_Work order_: From the records below, count the lines holding the string "option". Only the number is wanted.

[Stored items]
________________________________________

(** * Authorization material of a Stacks transaction

    A shallow embedding of [src/authorization.ts] and [src/signer.ts]:
    signature values, the sighash chain, spending conditions, authorizations,
    their wire encoding, and the signing session.

    JavaScript values are modelled as the code uses them: hex text as
    [string], a [Buffer] as a list of bytes, a [BigInt] as [Z], a field that
    may be [undefined] as an [option], a [throw] as the [Err] case of a
    result. *)

From Stdlib Require Import Strings.String Strings.Ascii Strings.Byte.
From Stdlib Require Import ZArith NArith List Lia Bool.
Import ListNotations.

Local Open Scope string_scope.

(** ** Thrown errors *)

(** The source throws plain [Error] objects told apart by their message; the
    names are those of the error taxonomy.
    - ['Invalid signature hash length']         is [EncodingLengthError]
    - ['Invalid signature']                     is [InvalidSignatureLength]
    - ["Cannot sign origin after sponsor key"]  is [OverlapError]
    - ['Origin would have too many signatures'] is [OversignError]
    [UnknownAddressHashMode], [NotReadyError] and [Unimplemented] belong to
    the taxonomy; no [throw] of the two source files raises them.
    [TypeError], [SyntaxError] and [RangeError] are raised by the JavaScript
    runtime (use of [undefined], a malformed [BigInt] literal, a read past
    the end of a buffer). *)
Inductive error : Type :=
| EncodingLengthError
| InvalidSignatureLength
| OverlapError
| OversignError
| UnknownAddressHashMode
| NotReadyError
| Unimplemented
| TypeError
| SyntaxError
| RangeError.

Inductive result (A : Type) : Type :=
| Ok (a : A)
| Err (e : error).
Arguments Ok {A} a.
Arguments Err {A} e.

Definition bind {A B : Type} (r : result A) (k : A -> result B) : result B :=
  match r with
  | Ok a => k a
  | Err e => Err e
  end.

Notation "x <- r ;; k" := (bind r (fun x => k))
  (at level 61, r at next level, right associativity).
Notation "' p <- r ;; k" := (bind r (fun x => let p := x in k))
  (at level 61, p pattern, r at next level, right associativity).

(** Reading a field that is [undefined] where a value is needed (a property
    access on it, [Buffer.from(undefined, 'hex')], a [BigInt] method) throws
    [TypeError]. *)
Definition defined {A : Type} (o : option A) : result A :=
  match o with
  | Some a => Ok a
  | None => Err TypeError
  end.

(** String concatenation [s + x] turns an [undefined] operand into the text
    ["undefined"]. *)
Definition String_of (o : option string) : string :=
  match o with
  | Some s => s
  | None => "undefined"
  end.

(** A non-empty string is truthy; the empty string and [undefined] are
    falsy. *)
Definition truthy (o : option string) : bool :=
  match o with
  | Some EmptyString => false
  | Some _ => true
  | None => false
  end.

Definition option_string_eqb (a b : option string) : bool :=
  match a, b with
  | Some x, Some y => String.eqb x y
  | None, None => true
  | _, _ => false
  end.

(** ** Buffers and hex text *)

Definition Buffer : Type := list byte.

Definition hex_char (n : N) : ascii :=
  match n with
  | 0 => "0" | 1 => "1" | 2 => "2" | 3 => "3"
  | 4 => "4" | 5 => "5" | 6 => "6" | 7 => "7"
  | 8 => "8" | 9 => "9" | 10 => "a" | 11 => "b"
  | 12 => "c" | 13 => "d" | 14 => "e" | _ => "f"
  end%N%char.

(** Value of a hex digit; both letter cases are accepted when decoding. *)
Definition hex_val (c : ascii) : option N :=
  let n := N_of_ascii c in
  if ((48 <=? n) && (n <=? 57))%N then Some (n - 48)%N
  else if ((97 <=? n) && (n <=? 102))%N then Some (n - 87)%N
  else if ((65 <=? n) && (n <=? 70))%N then Some (n - 55)%N
  else None.

Definition byte_of_N (n : N) : byte :=
  match Byte.of_N n with
  | Some b => b
  | None => x00
  end.

(** [buf.toString('hex')]: two lower-case digits per byte. *)
Fixpoint Buffer_toString_hex (buf : Buffer) : string :=
  match buf with
  | [] => ""
  | b :: rest =>
      String (hex_char (Byte.to_N b / 16))
        (String (hex_char (Byte.to_N b mod 16)) (Buffer_toString_hex rest))
  end.

(** [Buffer.from(s, 'hex')]: decodes pairs of hex digits and stops at the
    first pair that is not two hex digits; a trailing single character is
    dropped. *)
Fixpoint Buffer_from_hex (s : string) : Buffer :=
  match s with
  | String c1 (String c2 rest) =>
      match hex_val c1, hex_val c2 with
      | Some hi, Some lo => byte_of_N (16 * hi + lo) :: Buffer_from_hex rest
      | _, _ => []
      end
  | _ => []
  end.

Definition byteLength (buf : Buffer) : nat := List.length buf.

(** [Buffer.alloc(n, 0x00)]. *)
Definition Buffer_alloc (n : nat) : Buffer := repeat x00 n.

(** Hex text that survives a decode/encode cycle unchanged: an even number
    of lower-case hex digits. *)
Definition canonical_hex (s : string) : Prop :=
  Buffer_toString_hex (Buffer_from_hex s) = s.

(** ** BigInt helpers *)

(** [n.toString(16)] for a non-negative [n]: the hex digits without leading
    zeros, ["0"] for zero. *)
Fixpoint hex_digits (fuel : nat) (n : N) (acc : string) : string :=
  match fuel with
  | O => acc
  | S fuel' =>
      let acc' := String (hex_char (n mod 16)) acc in
      if (n / 16 =? 0)%N then acc' else hex_digits fuel' (n / 16) acc'
  end.

Definition N_toString16 (n : N) : string :=
  hex_digits (S (N.to_nat (N.log2 n))) n "".

(** [BigInt.prototype.toString(16)]: a minus sign before the digits of a
    negative number. *)
Definition BigInt_toString16 (i : Z) : string :=
  if (i <? 0)%Z then String "-" (N_toString16 (Z.abs_N i))
  else N_toString16 (Z.to_N i).

Fixpoint zeros (n : nat) : string :=
  match n with
  | O => ""
  | S n' => String "0" (zeros n')
  end.

(** [s.padStart(target, '0')]: never shortens [s]. *)
Definition padStart (target : nat) (s : string) : string :=
  zeros (target - String.length s) ++ s.

(** Modelled from the spec: [utils.ts] is not part of the sources at hand.
    The spec writes the integers "as big-endian unsigned 64-bit (8B)" and has
    the length guard of the sighash functions protect "against any upstream
    value that cannot fit the fixed width": the helper pads the hex digits on
    the left up to [2 * lengthBytes] characters and does not cut a value that
    is too wide.  [lengthBytes] defaults to 8. *)
Definition bigIntToHexString (integer : Z) (lengthBytes : nat) : string :=
  padStart (2 * lengthBytes) (BigInt_toString16 integer).

Fixpoint hex_value (s : string) (acc : N) : option N :=
  match s with
  | EmptyString => Some acc
  | String c rest =>
      match hex_val c with
      | Some d => hex_value rest (16 * acc + d)
      | None => None
      end
  end.

(** Modelled from the spec: [utils.ts] is not part of the sources at hand.
    The inverse of [bigIntToHexString], [BigInt("0x" + hex)]: the number
    written by the hex digits; text that is empty or holds another character
    is a [SyntaxError]. *)
Definition hexStringToBigInt (hex : string) : result Z :=
  match hex with
  | EmptyString => Err SyntaxError
  | _ =>
      match hex_value hex 0 with
      | Some n => Ok (Z.of_N n)
      | None => Err SyntaxError
      end
  end.

(** Big-endian bytes of [n], [k] of them (the low [8 * k] bits). *)
Fixpoint be_bytes_acc (k : nat) (n : N) (acc : Buffer) : Buffer :=
  match k with
  | O => acc
  | S k' => be_bytes_acc k' (n / 256) (byte_of_N (n mod 256) :: acc)
  end.

Definition be_bytes (k : nat) (n : N) : Buffer := be_bytes_acc k n [].

Definition u64_be (i : Z) : Buffer := be_bytes 8 (Z.to_N i).

(** The [k] low hex digits of [n], most significant first, before [acc]. *)
Fixpoint fixed_hex (k : nat) (n : N) (acc : string) : string :=
  match k with
  | O => acc
  | S k' => fixed_hex k' (n / 16) (String (hex_char (n mod 16)) acc)
  end.


(** ** Constants *)

(** [constants.ts] is not part of the sources at hand.  The code passes the
    members of [AuthType], [AddressHashMode] and [PubKeyEncoding] to
    [appendHexString], concatenates them into hex text and compares them with
    [read(1).toString('hex')]: they are string enums whose values are the hex
    text of one byte.  The values themselves are parameters. *)
Class Constants : Type := {
  AuthType_Standard : string;
  AuthType_Sponsored : string;
  AddressHashMode_SerializeP2PKH : string;
  AddressHashMode_SerializeP2SH : string;
  AddressHashMode_SerializeP2WPKH : string;
  AddressHashMode_SerializeP2WSH : string;
  PubKeyEncoding_Compressed : string;
  PubKeyEncoding_Uncompressed : string
}.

________________________________________

_Task answer_: 7